PROBLEM TO SOLVE: Retrieve each line that contains the word "Hlen" from the entries below.

Saved data entries
(* ===== verification/BuddyInit.v ===== *)
(** * Initialisation of the buddy allocator: [buddy_init] establishes the
    invariant. *)

From S2P Require Import Prelude.
From S2P Require Import Bits.
From S2P Require Import LinkedList.
From S2P Require Import Buddy.
From S2P Require Import BuddyInv.
From S2P Require Import BuddyProof.

(** ** Layout of the metadata *)

Lemma ROUNDUP_bounds n sz :
  0 < sz → n ≤ ROUNDUP n sz < n + sz ∧ ROUNDUP n sz mod sz = 0.
Proof.
  intros Hsz. unfold ROUNDUP. split; [|by rewrite Z.mod_mul by lia].
  pose proof (Z.div_mod (n - 1) sz ltac:(lia)).
  pose proof (Z.mod_pos_bound (n - 1) sz Hsz). nia.
Qed.

Lemma ROUNDUP_aligned n sz : 0 < sz → n mod sz = 0 → ROUNDUP n sz = n.
Proof.
  intros Hsz Hn. pose proof (Z.div_mod n sz ltac:(lia)). unfold ROUNDUP.
  rewrite <- (Z.div_unique_pos (n - 1) sz (n / sz - 1) (sz - 1)); lia.
Qed.

Lemma NBLK_eq maxsize k : k ≤ maxsize → NBLK maxsize k = 2 ^ (maxsize - k).
Proof. intros. unfold NBLK. by rewrite Z.shiftl_1_l. Qed.

Lemma xor_bytes_bounds maxsize k :
  k ≤ maxsize →
  0 < xor_bytes maxsize k ∧
  2 ^ (maxsize - k) ≤ 16 * xor_bytes maxsize k ≤ 2 ^ (maxsize - k) + 16.
Proof.
  intros Hk. unfold xor_bytes. rewrite NBLK_eq by done.
  set (e := maxsize - k). assert (0 ≤ e) by lia.
  destruct (ROUNDUP_bounds (2 ^ e) 8) as [H1 H2]; [lia|].
  pose proof (Z.div_mod (ROUNDUP (2 ^ e) 8) 8 ltac:(lia)).
  set (sz := ROUNDUP (2 ^ e) 8 / 8) in *.
  pose proof (Z.div_mod sz 2 ltac:(lia)). pose proof (Z.mod_pos_bound sz 2 ltac:(lia)).
  destruct (decide (4 ≤ e)).
  - assert (2 ^ e = 16 * 2 ^ (e - 4)).
    { change 16 with (2 ^ 4). rewrite <- Z.pow_add_r by lia. f_equal. lia. }
    pose proof (pow2_pos (e - 4) ltac:(lia)). zcase; lia.
  - assert (2 ^ e ≤ 2 ^ 3) by (apply Z.pow_le_mono_r; lia).
    pose proof (pow2_pos e ltac:(lia)). change (2 ^ 3) with 8 in *. zcase; lia.
Qed.

Lemma split_bytes_bounds maxsize k :
  k ≤ maxsize →
  0 < split_bytes maxsize k ∧
  2 ^ (maxsize - k) ≤ 8 * split_bytes maxsize k ≤ 2 ^ (maxsize - k) + 8.
Proof.
  intros Hk. unfold split_bytes. rewrite NBLK_eq by done.
  destruct (ROUNDUP_bounds (2 ^ (maxsize - k)) 8) as [H1 H2]; [lia|].
  pose proof (pow2_pos (maxsize - k) ltac:(lia)).
  pose proof (Z.div_mod (ROUNDUP (2 ^ (maxsize - k)) 8) 8 ltac:(lia)). lia.
Qed.

(** The first layout loop: sizes of the arrays, and empty free lists. *)
Lemma init_xor_ok n base maxsize : ∀ k p m l p' m',
  0 ≤ k → k + Z.of_nat n ≤ maxsize + 1 →
  init_xor n base maxsize k p m = (l, p', m') →
  length l = n ∧
  (∀ j, (j < n)%nat →
     l !! j = Some (replicate (Z.to_nat (xor_bytes maxsize (k + Z.of_nat j))) 0) ∧
     dll m' (freelist base (k + Z.of_nat j)) []) ∧
  (∀ a, (∀ j, k ≤ j < k + Z.of_nat n → a ≠ freelist base j) → m' !! a = m !! a) ∧
  p ≤ p' ∧ 16 * (p' - p) ≤ 2 ^ (maxsize - k + 1) + 16 * Z.of_nat n.
Proof.
  induction n as [|n IH]; intros k p m l p' m' Hk Hn E; cbn [init_xor] in E.
  { injection E as <- <- <-. pose proof (pow2_pos (maxsize - k + 1)).
    split_and!; [done|intros; lia|done|lia|lia]. }
  destruct (init_xor n base maxsize (k + 1) (p + xor_bytes maxsize k)
    (lst_init m (freelist base k))) as [[l0 p0] m0] eqn:E0.
  injection E as <- <- <-.
  destruct (IH (k + 1) _ _ _ _ _ ltac:(lia) ltac:(lia) E0) as (Hlen & Hall & Hfr & Hp & Hb).
  destruct (xor_bytes_bounds maxsize k ltac:(lia)) as [Hx1 Hx2].
  split_and!.
  - simpl. by rewrite Hlen.
  - intros [|j] Hj.
    + rewrite Z.add_0_r. split; [done|]. eapply dll_frame; [|apply lst_init_ok].
      intros a Ha. apply Hfr. intros j Hj' ->.
      apply list_elem_of_singleton in Ha. apply freelist_inj in Ha. lia.
    + replace (k + Z.of_nat (S j)) with (k + 1 + Z.of_nat j) by lia.
      apply (Hall j). lia.
  - intros a Ha. rewrite Hfr by (intros; apply Ha; lia).
    apply lst_init_frame. apply Ha. lia.
  - lia.
  - replace (maxsize - (k + 1) + 1) with (maxsize - k) in Hb by lia.
    rewrite pow2_succ by lia. lia.
Qed.

Lemma init_split_ok n maxsize : ∀ k p l p',
  k + Z.of_nat n ≤ maxsize + 1 →
  init_split n maxsize k p = (l, p') →
  length l = n ∧
  (∀ j, (j < n)%nat →
     l !! j = Some (replicate (Z.to_nat (split_bytes maxsize (k + Z.of_nat j))) 0)) ∧
  p ≤ p' ∧ 8 * (p' - p) ≤ 2 ^ (maxsize - k + 1) + 8 * Z.of_nat n.
Proof.
  induction n as [|n IH]; intros k p l p' Hn E; cbn [init_split] in E.
  { injection E as <- <-. pose proof (pow2_pos (maxsize - k + 1)).
    split_and!; [done|intros; lia|lia|lia]. }
  destruct (init_split n maxsize (k + 1) (p + split_bytes maxsize k))
    as [l0 p0] eqn:E0.
  injection E as <- <-.
  destruct (IH (k + 1) _ _ _ ltac:(lia) E0) as (Hlen & Hall & Hp & Hb).
  destruct (split_bytes_bounds maxsize k ltac:(lia)) as [Hx1 Hx2].
  split_and!.
  - simpl. by rewrite Hlen.
  - intros [|j] Hj; [by rewrite Z.add_0_r|].
    replace (k + Z.of_nat (S j)) with (k + 1 + Z.of_nat j) by lia.
    apply (Hall j). lia.
  - lia.
  - replace (maxsize - (k + 1) + 1) with (maxsize - k) in Hb by lia.
    rewrite pow2_succ by lia. lia.
Qed.

Lemma log2_loop_ok fuel k n :
  0 ≤ n → Z.log2 n < Z.of_nat fuel → log2_loop fuel k n = Ok (k + Z.log2 n).
Proof.
  revert k n. induction fuel as [|fuel IH]; intros k n Hn Hf; simpl.
  { pose proof (Z.log2_nonneg n). lia. }
  zcase.
  - assert (Hs : Z.log2 (Z.shiftr n 1) = Z.log2 n - 1).
    { rewrite Z.log2_shiftr by lia.
      assert (1 ≤ Z.log2 n) by (change 1 with (Z.log2 2); apply Z.log2_le_mono; lia).
      lia. }
    rewrite IH by (rewrite ?Z.shiftr_nonneg; lia). rewrite Hs. f_equal. lia.
  - assert (n = 0 ∨ n = 1) as [-> | ->] by lia; simpl; f_equal; lia.
Qed.

Lemma log2_ok n : 0 ≤ n < 2 ^ 64 → log2 n = Ok (Z.log2 n).
Proof.
  intros [H1 H2]. unfold log2. rewrite log2_loop_ok; [done|done|].
  destruct (decide (n = 0)) as [->|]; [simpl; lia|].
  assert (Z.log2 n < 64) by (apply Z.log2_lt_pow2; lia). lia.
Qed.

(** ** Marking *)

Definition in_rng (lo hi i : Z) : bool := (lo <=? i) && (i <? hi).

Lemma in_rng_true lo hi i : in_rng lo hi i = true ↔ lo ≤ i < hi.
Proof. unfold in_rng. rewrite andb_true_iff, Z.leb_le, Z.ltb_lt. tauto. Qed.

Lemma in_rng_first lo hi i :
  lo < hi → in_rng lo hi i = xorb (lo =? i) (in_rng (lo + 1) hi i).
Proof. intros. unfold in_rng. repeat zcase; simpl; lia. Qed.

Lemma in_rng_empty lo i : in_rng lo lo i = false.
Proof. unfold in_rng. repeat zcase; simpl; lia. Qed.

Lemma half_eqb bi j :
  0 ≤ bi → (bi / 2 =? j) = xorb (bi =? 2 * j) (bi =? 2 * j + 1).
Proof.
  intros. pose proof (Z.div_mod bi 2 ltac:(lia)).
  pose proof (Z.mod_pos_bound bi 2 ltac:(lia)). repeat zcase; simpl; lia.
Qed.

Lemma rebits_refl st : wf_groups st → rebits st st (xbit st) (sbit st).
Proof. intros. by split. Qed.

Lemma rebits_trans st st1 st2 X1 S1 X2 S2 X3 S3 :
  rebits st st1 X1 S1 → rebits st1 st2 X2 S2 →
  (∀ k j, 0 ≤ k → 0 ≤ j → xbit st1 k j = X1 k j → X2 k j = X3 k j) →
  (∀ k i, 0 ≤ k → 0 ≤ i → sbit st1 k i = S1 k i → S2 k i = S3 k i) →
  rebits st st2 X3 S3.
Proof.
  intros [] [] HX HS. split; try congruence.
  - intros. rewrite <- HX; auto.
  - intros. rewrite <- HS; auto.
Qed.

(** The pair bits flip once for every marked block, and the marked blocks of a
    size above 0 are split. *)
Definition mark_x (st : buddy) (lo hi : Z → Z) (k j : Z) : bool :=
  xorb (xbit st k j)
    (xorb (in_rng (lo k) (hi k) (2 * j)) (in_rng (lo k) (hi k) (2 * j + 1))).

Definition mark_s (st : buddy) (lo hi : Z → Z) (k i : Z) : bool :=
  sbit st k i || ((0 <? k) && in_rng (lo k) (hi k) i).

Lemma bd_mark_blocks_ok n st k bi :
  wf_groups st → 0 ≤ k ≤ MAXSIZE st → 0 ≤ bi →
  bi + Z.of_nat n ≤ 2 ^ (MAXSIZE st - k) →
  ∃ st', bd_mark_blocks n st k bi = Ok st' ∧
    rebits st st'
      (λ k' j, if k =? k' then mark_x st (λ _, bi) (λ _, bi + Z.of_nat n) k' j
               else xbit st k' j)
      (λ k' i, if k =? k' then mark_s st (λ _, bi) (λ _, bi + Z.of_nat n) k' i
               else sbit st k' i).
Proof.
  revert st bi. induction n as [|n IH]; intros st bi Hwf Hk Hbi Hn; cbn [bd_mark_blocks].
  { exists st. split; [done|]. rewrite Z.add_0_r. split; try done.
    - intros. zcase; [|done]. unfold mark_x. rewrite !in_rng_empty. by rewrite xorb_false_r.
    - intros. zcase; [|done]. unfold mark_s. rewrite !in_rng_empty.
      by rewrite andb_false_r, orb_false_r. }
  assert (H1 : ∃ st1, (if 0 <? k then split_set st k bi else Ok st) = Ok st1 ∧
            rebits st st1 (xbit st)
              (λ k' i, sbit st k' i || ((k =? k') && (0 <? k) && (bi =? i)))).
  { zcase.
    - destruct (split_set_ok st k bi) as (st1 & E & Hrb); [done|lia|lia|].
      exists st1. split; [done|]. destruct Hrb as [? ? ? ? ? Hs]. split; try done.
      intros. rewrite Hs by done. unfold upd2. repeat zcase; simpl;
        by rewrite ?orb_true_r, ?orb_false_r.
    - exists st. split; [done|]. split; try done. intros.
      by rewrite andb_false_r, orb_false_r. }
  destruct H1 as (st1 & -> & Hrb1). rewrite bind_Ok.
  pose proof Hrb1 as [_ _ Hm1 Hw1 HX1 HS1].
  rewrite buddy_pair_index_eq by lia.
  destruct (pair_range (MAXSIZE st) k bi) as [Hp1 Hp2]; [lia|lia|].
  destruct (xor_switch_ok st1 k (bi / 2)) as (st2 & -> & Hrb2);
    [done|lia|done|by rewrite Hm1|]. rewrite bind_Ok.
  pose proof Hrb2 as [_ _ Hm2 Hw2 HX2 HS2].
  destruct (IH st2 (bi + 1)) as (st3 & -> & Hrb3);
    [done|rewrite Hm2, Hm1; lia|lia|rewrite Hm2, Hm1; lia|].
  exists st3. split; [done|].
  eapply rebits_trans; [exact Hrb1|eapply rebits_trans; [exact Hrb2|exact Hrb3|..]|..].
  - intros k' j ? ? E. exact eq_refl.
  - intros k' i ? ? E. exact eq_refl.
  - intros k' j ? ? _. unfold mark_x. rewrite HX2, HX1 by lia.
    replace (bi + 1 + Z.of_nat n) with (bi + Z.of_nat (S n)) by lia.
    rewrite (in_rng_first bi (bi + Z.of_nat (S n)) (2 * j)) by lia.
    rewrite (in_rng_first bi (bi + Z.of_nat (S n)) (2 * j + 1)) by lia.
    unfold upd2. destruct (Z.eqb_spec k k') as [<-|]; simpl; [|by rewrite ?HX1 by lia].
    rewrite half_eqb by lia.
    destruct (Z.eqb_spec bi (2 * j)), (Z.eqb_spec bi (2 * j + 1)); simpl; try lia.
    + replace (bi / 2) with j by (apply (Z.div_unique_pos _ _ _ 0); lia).
      rewrite ?HX1 by lia. by destruct (xbit st k j), (in_rng _ _ _), (in_rng _ _ _).
    + replace (bi / 2) with j by (apply (Z.div_unique_pos _ _ _ 1); lia).
      rewrite ?HX1 by lia. by destruct (xbit st k j), (in_rng _ _ _), (in_rng _ _ _).
    + by rewrite ?HX1 by lia.
  - intros k' i ? ? _. unfold mark_s. rewrite HS2, HS1 by lia.
    replace (bi + 1 + Z.of_nat n) with (bi + Z.of_nat (S n)) by lia.
    rewrite (in_rng_first bi (bi + Z.of_nat (S n)) i) by lia.
    destruct (Z.eqb_spec k k') as [<-|]; simpl; [|by rewrite ?HS1, ?orb_false_r by lia].
    unfold in_rng. repeat zcase; simpl; rewrite ?orb_false_r, ?orb_true_r; try done; lia.
Qed.

(** The index of the first block of size [k] at or after leaf [b]. *)
Definition cdiv (b k : Z) : Z := (b + 2 ^ k - 1) / 2 ^ k.

Lemma cdiv_lt b k i : 0 ≤ k → i < cdiv b k ↔ i * 2 ^ k < b.
Proof.
  intros Hk. pose proof (pow2_pos k Hk). unfold cdiv.
  pose proof (Z.div_mod (b + 2 ^ k - 1) (2 ^ k) ltac:(lia)).
  pose proof (Z.mod_pos_bound (b + 2 ^ k - 1) (2 ^ k) ltac:(lia)). nia.
Qed.

Lemma fdiv_le a k i : 0 ≤ k → a / 2 ^ k ≤ i ↔ a < (i + 1) * 2 ^ k.
Proof.
  intros Hk. pose proof (pow2_pos k Hk).
  pose proof (Z.div_mod a (2 ^ k) ltac:(lia)).
  pose proof (Z.mod_pos_bound a (2 ^ k) ltac:(lia)). nia.
Qed.

Lemma blk_index_leaf max base k a :
  0 ≤ k ≤ max → max ≤ 26 → 0 ≤ a ≤ 2 ^ max →
  blk_index base k (base + 16 * a) = a / 2 ^ k.
Proof.
  intros Hk Hm Ha. assert (2 ^ max ≤ 2 ^ 26) by (apply Z.pow_le_mono_r; lia).
  pose proof (pow2_pos k ltac:(lia)). unfold blk_index.
  rewrite i32_small by lia. rewrite BLK_SIZE_eq by lia. rewrite quot_nonneg by lia.
  replace (base + 16 * a - base) with (a * 16) by lia.
  by rewrite Z.div_mul_cancel_r by lia.
Qed.

Lemma blk_index_next_leaf max base k b :
  0 ≤ k ≤ max → max ≤ 26 → 0 ≤ b ≤ 2 ^ max →
  blk_index_next base k (base + 16 * b) = cdiv b k.
Proof.
  intros Hk Hm Hb. assert (2 ^ max ≤ 2 ^ 26) by (apply Z.pow_le_mono_r; lia).
  pose proof (pow2_pos k ltac:(lia)). unfold blk_index_next.
  rewrite BLK_SIZE_eq by lia.
  replace (base + 16 * b - base) with (b * 16) by lia.
  rewrite quot_nonneg, rem_nonneg by lia.
  rewrite Z.div_mul_cancel_r, Zmult_mod_distr_r by lia.
  pose proof (Z.div_mod b (2 ^ k) ltac:(lia)) as E.
  pose proof (Z.mod_pos_bound b (2 ^ k) ltac:(lia)).
  assert (0 ≤ b / 2 ^ k ≤ b) by nia.
  rewrite i32_small by lia. unfold cdiv.
  destruct (Z.eqb_spec (b mod 2 ^ k * 16) 0); simpl.
  - apply (Z.div_unique_pos _ _ _ (2 ^ k - 1)); lia.
  - apply (Z.div_unique_pos _ _ _ (b mod 2 ^ k - 1)); lia.
Qed.

Lemma bd_mark_sizes_ok n : ∀ st k a b,
  wf_groups st → MAXSIZE st ≤ 26 → 0 ≤ k → k + Z.of_nat n = MAXSIZE st + 1 →
  0 ≤ a ≤ b → b ≤ 2 ^ MAXSIZE st →
  let base := buddy_base st in
  let lo k' := a / 2 ^ k' in
  let hi k' := cdiv b k' in
  ∃ st', bd_mark_sizes n st k (base + 16 * a) (base + 16 * b) = Ok st' ∧
    rebits st st'
      (λ k' j, if in_rng k (MAXSIZE st + 1) k' then mark_x st lo hi k' j else xbit st k' j)
      (λ k' i, if in_rng k (MAXSIZE st + 1) k' then mark_s st lo hi k' i else sbit st k' i).
Proof.
  induction n as [|n IH]; intros st k a b Hwf Hmax Hk Hn Ha Hb; cbn zeta;
    cbn [bd_mark_sizes].
  { exists st. split; [done|]. replace (MAXSIZE st + 1) with k by lia.
    split; try done; intros; by rewrite in_rng_empty. }
  rewrite (blk_index_leaf (MAXSIZE st)), (blk_index_next_leaf (MAXSIZE st)) by lia.
  pose proof (pow2_pos k Hk).
  assert (a / 2 ^ k ≤ cdiv b k).
  { unfold cdiv. apply Z.div_le_mono; lia. }
  assert (cdiv b k ≤ 2 ^ (MAXSIZE st - k)).
  { apply Z.nlt_ge. rewrite cdiv_lt by done.
    rewrite <- pow2_split by lia. lia. }
  destruct (bd_mark_blocks_ok (Z.to_nat (cdiv b k - a / 2 ^ k)) st k (a / 2 ^ k))
    as (st1 & -> & Hrb1); [done|lia|apply Z.div_pos; lia|lia|]. rewrite bind_Ok.
  replace (a / 2 ^ k + Z.of_nat (Z.to_nat (cdiv b k - a / 2 ^ k)))
    with (cdiv b k) in Hrb1 by lia.
  pose proof Hrb1 as [Hb1 _ Hm1 Hw1 HX1 HS1].
  destruct (IH st1 (k + 1) a b) as (st2 & E & Hrb2);
    [done|rewrite Hm1; lia|lia|rewrite Hm1; lia|lia|by rewrite Hm1|].
  rewrite Hb1, Hm1 in *. exists st2. split; [exact E|].
  eapply rebits_trans; [exact Hrb1|exact Hrb2|..].
  - intros k' j ? ? E1. cbn beta. unfold mark_x at 1. rewrite E1.
    rewrite (in_rng_first k) by lia. unfold in_rng. zcase; simpl.
    + subst k'. by repeat zcase; try lia.
    + done.
  - intros k' i ? ? E1. cbn beta. unfold mark_s at 1. rewrite E1.
    rewrite (in_rng_first k) by lia. unfold in_rng. zcase; simpl.
    + subst k'. by repeat zcase; try lia.
    + done.
Qed.

(** [bd_mark(start, stop)] for leaf-aligned bounds inside the heap. *)
Lemma bd_mark_ok st a b :
  wf_groups st → MAXSIZE st ≤ 26 → buddy_base st mod 16 = 0 →
  0 ≤ a ≤ b → b ≤ 2 ^ MAXSIZE st →
  let base := buddy_base st in
  let lo k := a / 2 ^ k in
  let hi k := cdiv b k in
  ∃ st', bd_mark st (base + 16 * a) (base + 16 * b) = Ok st' ∧
    rebits st st'
      (λ k j, if in_rng 0 (MAXSIZE st + 1) k then mark_x st lo hi k j else xbit st k j)
      (λ k i, if in_rng 0 (MAXSIZE st + 1) k then mark_s st lo hi k i else sbit st k i).
Proof.
  intros Hwf Hm Hb Ha Hbm; cbn zeta. unfold bd_mark, LEAF_SIZE.
  replace (16 * a) with (a * 16) by lia. replace (16 * b) with (b * 16) by lia.
  rewrite !Z.mod_add, Hb by lia. simpl.
  replace (a * 16) with (16 * a) by lia. replace (b * 16) with (16 * b) by lia.
  pose proof Hwf as [? _].
  apply bd_mark_sizes_ok; try done; unfold MAXSIZE in *; try lia.
Qed.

ANSWER FOR THIS EXERCISE:
  destruct (IH (k + 1) _ _ _ _ _ ltac:(lia) ltac:(lia) E0) as (Hlen & Hall & Hfr & Hp & Hb).
  - simpl. by rewrite Hlen.
  destruct (IH (k + 1) _ _ _ ltac:(lia) E0) as (Hlen & Hall & Hp & Hb).
  - simpl. by rewrite Hlen.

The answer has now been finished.